## Provided records:
(** A ticket is good for one connection: after a successful consume, every
    later consume of the label fails, whoever asks, until the label is issued
    again. *)
Theorem ticket_single_use t1 t2 t3 t4 label sid sid' m m1 ps :
  consume t1 t2 label sid m = (m1, Ok ps) ->
  m1 !! label = None /\ ∃ e, (consume t3 t4 label sid' m1).2 = Err e.
Proof.
  intros H. pose proof (consume_spec t1 t2 label sid m) as Hc. rewrite H in Hc.
  destruct Hc as (t & _ & _ & _ & _ & _ & ->).
  split; [by rewrite lookup_delete_eq|].
  pose proof (consume_spec t3 t4 label sid' (delete label (purge_expired t1 m))) as Hd.
  destruct (consume t3 t4 _ _ _) as [m' [ps'|e]]; [|eauto].
  destruct Hd as (t' & Hl & _). by rewrite lookup_delete_eq in Hl.
Qed.

(** A ticket is bound to its session: another session's consume fails and
    the ticket stays valid for its owner; and once the owner's session is
    cleared no label of it can be consumed. *)
Theorem ticket_bound_to_session t1 t2 label sid m t :
  m !! label = Some t -> tk_session_id t ≠ sid ->
  (∃ e, (consume t1 t2 label sid m).2 = Err e) /\
  ((t1 < tk_expires_at t)%Z -> (t2 < tk_expires_at t)%Z ->
   (consume t1 t2 label sid m).1 !! label = Some t) /\
  (∃ e, (consume t1 t2 label (tk_session_id t) (clear_session (tk_session_id t) m)).2 = Err e).
Proof.
  intros Hl Hne. pose proof (consume_spec t1 t2 label sid m) as Hc.
  destruct (consume t1 t2 label sid m) as [m' [ps|e]]; simpl.
  { destruct Hc as (t' & Hl' & _ & _ & Hs & _). congruence. }
  split; [eauto|]. split; [intros; by eapply Hc|].
  pose proof (consume_spec t1 t2 label (tk_session_id t) (clear_session (tk_session_id t) m)) as Hd.
  destruct (consume _ _ _ _ (clear_session _ _)) as [m'' [ps|e']]; [|eauto].
  destruct Hd as (t' & Hl' & _ & _ & Hs & _).
  apply map_lookup_filter_Some in Hl' as [Hl' Hn]. congruence.
Qed.

(** ** The bound on pending tickets *)

Inductive TicketOp : Type :=
| TStart (env : ForwardEnv) (uuid : string) (created now : Z) (sid : string)
         (params : StartIpForwardParams)
| TConsume (now now' : Z) (label sid : string)
| TClear (sid : string).

Definition ticket_op (o : TicketOp) (m : gmap string PendingTicket) : gmap string PendingTicket :=
  match o with
  | TStart env uuid created now sid params => (start env uuid created now sid params m).1
  | TConsume now now' label sid => (consume now now' label sid m).1
  | TClear sid => clear_session sid m
  end.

## What you will do:
Across the data, pull every line containing the string "congruence".

## Task output:
  { destruct Hc as (t' & Hl' & _ & _ & Hs & _). congruence. }
  apply map_lookup_filter_Some in Hl' as [Hl' Hn]. congruence.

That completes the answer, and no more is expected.